__Work order__: Quote the listing below word for word, stopping after the line that contains "symmetry. destruct Hps".

--------

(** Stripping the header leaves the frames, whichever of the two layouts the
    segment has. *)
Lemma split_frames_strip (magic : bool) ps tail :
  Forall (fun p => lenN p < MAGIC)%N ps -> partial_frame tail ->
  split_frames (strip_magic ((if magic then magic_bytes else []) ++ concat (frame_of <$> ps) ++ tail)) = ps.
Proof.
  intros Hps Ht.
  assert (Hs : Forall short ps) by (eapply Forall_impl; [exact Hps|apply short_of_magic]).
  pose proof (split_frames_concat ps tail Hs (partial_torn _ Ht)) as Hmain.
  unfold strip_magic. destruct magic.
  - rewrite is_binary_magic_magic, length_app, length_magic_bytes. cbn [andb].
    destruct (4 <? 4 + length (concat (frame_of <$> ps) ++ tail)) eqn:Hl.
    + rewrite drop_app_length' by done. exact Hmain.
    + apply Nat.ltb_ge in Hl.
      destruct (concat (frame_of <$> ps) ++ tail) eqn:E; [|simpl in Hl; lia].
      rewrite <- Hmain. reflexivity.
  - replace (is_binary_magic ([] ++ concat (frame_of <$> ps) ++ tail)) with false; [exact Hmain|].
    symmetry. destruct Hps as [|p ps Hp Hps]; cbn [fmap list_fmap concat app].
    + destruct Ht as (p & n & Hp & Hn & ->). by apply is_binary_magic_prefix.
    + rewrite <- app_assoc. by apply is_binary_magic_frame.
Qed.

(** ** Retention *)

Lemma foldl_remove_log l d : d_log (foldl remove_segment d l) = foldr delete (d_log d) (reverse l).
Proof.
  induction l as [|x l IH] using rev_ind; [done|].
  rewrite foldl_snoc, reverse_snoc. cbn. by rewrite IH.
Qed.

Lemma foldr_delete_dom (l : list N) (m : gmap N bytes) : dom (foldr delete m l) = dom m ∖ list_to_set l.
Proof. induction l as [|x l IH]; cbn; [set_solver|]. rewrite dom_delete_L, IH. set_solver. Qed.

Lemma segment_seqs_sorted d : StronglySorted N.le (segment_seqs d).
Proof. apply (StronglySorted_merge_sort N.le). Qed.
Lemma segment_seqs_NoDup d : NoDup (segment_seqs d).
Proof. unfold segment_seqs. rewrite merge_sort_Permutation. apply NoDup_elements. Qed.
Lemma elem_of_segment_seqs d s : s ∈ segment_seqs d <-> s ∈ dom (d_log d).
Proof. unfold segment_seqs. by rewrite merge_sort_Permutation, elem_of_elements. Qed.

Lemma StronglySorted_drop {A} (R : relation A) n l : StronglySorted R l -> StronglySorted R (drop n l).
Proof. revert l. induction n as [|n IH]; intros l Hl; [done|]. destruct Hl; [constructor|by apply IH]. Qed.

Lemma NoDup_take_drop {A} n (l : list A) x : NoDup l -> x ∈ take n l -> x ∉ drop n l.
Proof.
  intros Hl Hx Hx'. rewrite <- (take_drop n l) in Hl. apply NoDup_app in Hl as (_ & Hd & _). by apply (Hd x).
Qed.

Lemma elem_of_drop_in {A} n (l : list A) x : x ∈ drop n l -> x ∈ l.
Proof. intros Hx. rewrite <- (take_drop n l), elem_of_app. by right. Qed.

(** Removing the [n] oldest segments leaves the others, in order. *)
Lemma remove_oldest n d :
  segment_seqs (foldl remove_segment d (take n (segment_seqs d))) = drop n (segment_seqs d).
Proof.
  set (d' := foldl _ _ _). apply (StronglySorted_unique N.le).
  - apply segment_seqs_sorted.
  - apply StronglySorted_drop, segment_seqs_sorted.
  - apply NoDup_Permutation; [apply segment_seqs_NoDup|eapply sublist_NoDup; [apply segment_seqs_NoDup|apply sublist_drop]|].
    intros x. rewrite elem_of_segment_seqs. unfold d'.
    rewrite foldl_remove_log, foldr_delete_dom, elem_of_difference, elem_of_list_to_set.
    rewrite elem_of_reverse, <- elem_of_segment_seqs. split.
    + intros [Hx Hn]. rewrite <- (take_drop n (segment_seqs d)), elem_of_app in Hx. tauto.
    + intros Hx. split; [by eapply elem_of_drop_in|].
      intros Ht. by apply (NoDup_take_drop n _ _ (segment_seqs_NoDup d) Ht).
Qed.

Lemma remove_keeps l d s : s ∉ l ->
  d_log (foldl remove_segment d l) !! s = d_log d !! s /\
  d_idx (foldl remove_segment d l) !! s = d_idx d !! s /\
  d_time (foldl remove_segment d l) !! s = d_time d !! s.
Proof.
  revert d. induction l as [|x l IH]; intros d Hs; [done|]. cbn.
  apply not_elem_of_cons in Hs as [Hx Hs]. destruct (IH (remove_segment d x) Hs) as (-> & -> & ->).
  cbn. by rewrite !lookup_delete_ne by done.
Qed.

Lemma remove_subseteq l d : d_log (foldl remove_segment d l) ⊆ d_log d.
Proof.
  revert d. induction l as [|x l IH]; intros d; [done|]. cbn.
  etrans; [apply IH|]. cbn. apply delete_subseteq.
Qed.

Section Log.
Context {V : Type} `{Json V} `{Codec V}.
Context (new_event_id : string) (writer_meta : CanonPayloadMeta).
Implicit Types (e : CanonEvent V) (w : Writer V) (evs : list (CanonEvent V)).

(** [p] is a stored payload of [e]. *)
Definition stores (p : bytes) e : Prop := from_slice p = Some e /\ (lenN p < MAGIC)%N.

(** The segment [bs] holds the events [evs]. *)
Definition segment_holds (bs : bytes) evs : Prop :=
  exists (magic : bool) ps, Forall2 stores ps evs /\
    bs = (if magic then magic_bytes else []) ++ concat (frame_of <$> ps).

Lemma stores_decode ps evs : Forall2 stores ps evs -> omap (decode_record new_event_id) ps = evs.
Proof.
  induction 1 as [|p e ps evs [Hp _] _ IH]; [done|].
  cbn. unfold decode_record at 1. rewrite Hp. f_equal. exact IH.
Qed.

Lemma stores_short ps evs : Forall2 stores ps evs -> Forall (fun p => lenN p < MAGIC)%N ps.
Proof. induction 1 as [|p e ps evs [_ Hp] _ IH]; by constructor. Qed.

--------

__Exercise solution__:
(** Stripping the header leaves the frames, whichever of the two layouts the
    segment has. *)
Lemma split_frames_strip (magic : bool) ps tail :
  Forall (fun p => lenN p < MAGIC)%N ps -> partial_frame tail ->
  split_frames (strip_magic ((if magic then magic_bytes else []) ++ concat (frame_of <$> ps) ++ tail)) = ps.
Proof.
  intros Hps Ht.
  assert (Hs : Forall short ps) by (eapply Forall_impl; [exact Hps|apply short_of_magic]).
  pose proof (split_frames_concat ps tail Hs (partial_torn _ Ht)) as Hmain.
  unfold strip_magic. destruct magic.
  - rewrite is_binary_magic_magic, length_app, length_magic_bytes. cbn [andb].
    destruct (4 <? 4 + length (concat (frame_of <$> ps) ++ tail)) eqn:Hl.
    + rewrite drop_app_length' by done. exact Hmain.
    + apply Nat.ltb_ge in Hl.
      destruct (concat (frame_of <$> ps) ++ tail) eqn:E; [|simpl in Hl; lia].
      rewrite <- Hmain. reflexivity.
  - replace (is_binary_magic ([] ++ concat (frame_of <$> ps) ++ tail)) with false; [exact Hmain|].
    symmetry. destruct Hps as [|p ps Hp Hps]; cbn [fmap list_fmap concat app].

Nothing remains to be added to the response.